Copy every line below where the string "normalised" is found.

[Saved data entries]
# # #

(** * Moondream real-time detector: label placement and frame pipeline

    A shallow embedding of
      - [utils/drawing.py]        ([_overlap], [_draw_wrapped_text],
                                   [draw_bounding_boxes]),
      - [core/detector.py]        ([Detector.detect_objects],
                                   [Detector.caption_image]),
      - [core/video_processor.py] ([VideoProcessor._process_frame],
                                   [_calculate_fps], [run]),
      - the banners of [utils/drawing.py] and the prompt listener of
        [main.py],
    and the properties of the design document that concern them.

    Conventions.
      - A Python [str] is a list of Unicode code points ([N]).
      - Pixel coordinates are Python [int]s: [Z].
      - Python [float]s (normalised box coordinates, clock readings, the FPS
        value) are kept abstract behind the interface [FloatOps]; the
        rationals give an executable instance.  The floats are finite
        numbers: [int()] raises on a NaN or an infinity, and [to_int] is
        total.
      - [cv2.getTextSize], the vision model and Pillow's [crop] are
        external: they are parameters of the sections that use them; the
        model and [crop] may raise. *)

From Stdlib Require Import String Ascii.
From Stdlib Require Import ZArith NArith QArith List Bool Lia.
Import ListNotations.

Set Implicit Arguments.

Local Open Scope Z_scope.

(* ================================================================== *)
(** * Python strings *)
(* ================================================================== *)

Definition char := N.
Definition str := list char.

(** Code points of an ASCII literal, to write examples. *)
Fixpoint py (s : string) : str :=
  match s with
  | EmptyString => []
  | String a s' => N_of_ascii a :: py s'
  end.

Definition SPACE : char := 32%N.
Definition TAB : char := 9%N.

(** [str.isspace] on one code point: the characters [str.strip()] removes. *)
Definition is_space (c : char) : bool :=
  ((9 <=? c) && (c <=? 13) || (28 <=? c) && (c <=? 32)
   || (c =? 133) || (c =? 160) || (c =? 5760)
   || (8192 <=? c) && (c <=? 8202)
   || (c =? 8232) || (c =? 8233) || (c =? 8239) || (c =? 8287)
   || (c =? 12288))%N.

(** Truthiness of a string: [if current_line]. *)
Definition truthy (s : str) : bool :=
  match s with [] => false | _ :: _ => true end.

Fixpoint lstrip (s : str) : str :=
  match s with
  | [] => []
  | c :: s' => if is_space c then lstrip s' else s
  end.

Definition rstrip (s : str) : str := rev (lstrip (rev s)).

(** [s.strip()] *)
Definition strip (s : str) : str := rstrip (lstrip s).

(** [s.split(sep)] for a one-character separator class: every separator ends
    a piece, empty pieces are kept, the result is never empty. *)
Fixpoint split_on (sep : char -> bool) (s : str) : list str :=
  match s with
  | [] => [[]]
  | c :: s' =>
      if sep c then [] :: split_on sep s'
      else match split_on sep s' with
           | [] => [[c]]
           | w :: ws => (c :: w) :: ws
           end
  end.

(** [text.split(" ")] *)
Definition split_space (text : str) : list str :=
  split_on (N.eqb SPACE) text.

(** [" ".join(ws)] *)
Fixpoint join_space (ws : list str) : str :=
  match ws with
  | [] => []
  | [w] => w
  | w :: ws' => w ++ SPACE :: join_space ws'
  end.

(** The non-empty pieces of [text.split(" ")]: the words the wrapping loop
    really packs. *)
Definition words (text : str) : list str :=
  filter truthy (split_space text).

(** The words of a text in the design document's sense, split on runs of
    whitespace (Python's [text.split()]), and the whitespace-normalised text
    built from them. *)
Definition split_whitespace (text : str) : list str :=
  filter truthy (split_on is_space text).

Definition normalize_ws (text : str) : str :=
  join_space (split_whitespace text).

(** A word without any whitespace character. *)
Definition clean (w : str) : Prop := forall c, In c w -> is_space c = false.

(** A text whose only whitespace characters are plain spaces. *)
Definition only_space_ws (text : str) : Prop :=
  forall c, In c text -> is_space c = true -> c = SPACE.

(** Strings that begin, or end, with a character that is no whitespace. *)
Definition starts_nonspace (s : str) : Prop :=
  exists c s', s = c :: s' /\ is_space c = false.

Definition ends_nonspace (s : str) : Prop :=
  exists s' c, s = s' ++ [c] /\ is_space c = false.

(** The words a line can be made of: not empty, no whitespace inside. *)
Definition proper_word (w : str) : Prop := w <> [] /\ clean w.

(** [only_space_ws], decided. *)
Definition only_space_wsb (text : str) : bool :=
  forallb (fun c => negb (is_space c) || (c =? SPACE)%N) text.

(* ================================================================== *)
(** * Rectangles and the overlap test *)
(* ================================================================== *)

Module Rect.
Record t : Type := mk { x_min : Z; y_min : Z; x_max : Z; y_max : Z }.
End Rect.

(** [_overlap(rect1, rect2)] *)
Definition _overlap (rect1 rect2 : Rect.t) : bool :=
  negb ((Rect.x_max rect1 <? Rect.x_min rect2)
        || (Rect.x_max rect2 <? Rect.x_min rect1)
        || (Rect.y_max rect1 <? Rect.y_min rect2)
        || (Rect.y_max rect2 <? Rect.y_min rect1)).

(** A rectangle proper: its minimum corner is not beyond its maximum one. *)
Definition is_rectangle (r : Rect.t) : Prop :=
  Rect.x_min r <= Rect.x_max r /\ Rect.y_min r <= Rect.y_max r.

(* ================================================================== *)
(** * Settings and floats *)
(* ================================================================== *)

(** The constants of [config/settings.py] the modelled code reads. *)
Record Settings : Type := {
  FRAME_SKIP : Z;
  FPS_POLL_RATE : Z;
  MAX_OBJECTS : Z;
  TEXT_LINE_SPACING : Z
}.

Definition settings : Settings :=
  {| FRAME_SKIP := 5; FPS_POLL_RATE := 10; MAX_OBJECTS := 1;
     TEXT_LINE_SPACING := 5 |}.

# # #

Response area:
      - Python [float]s (normalised box coordinates, clock readings, the FPS
    whitespace (Python's [text.split()]), and the whitespace-normalised text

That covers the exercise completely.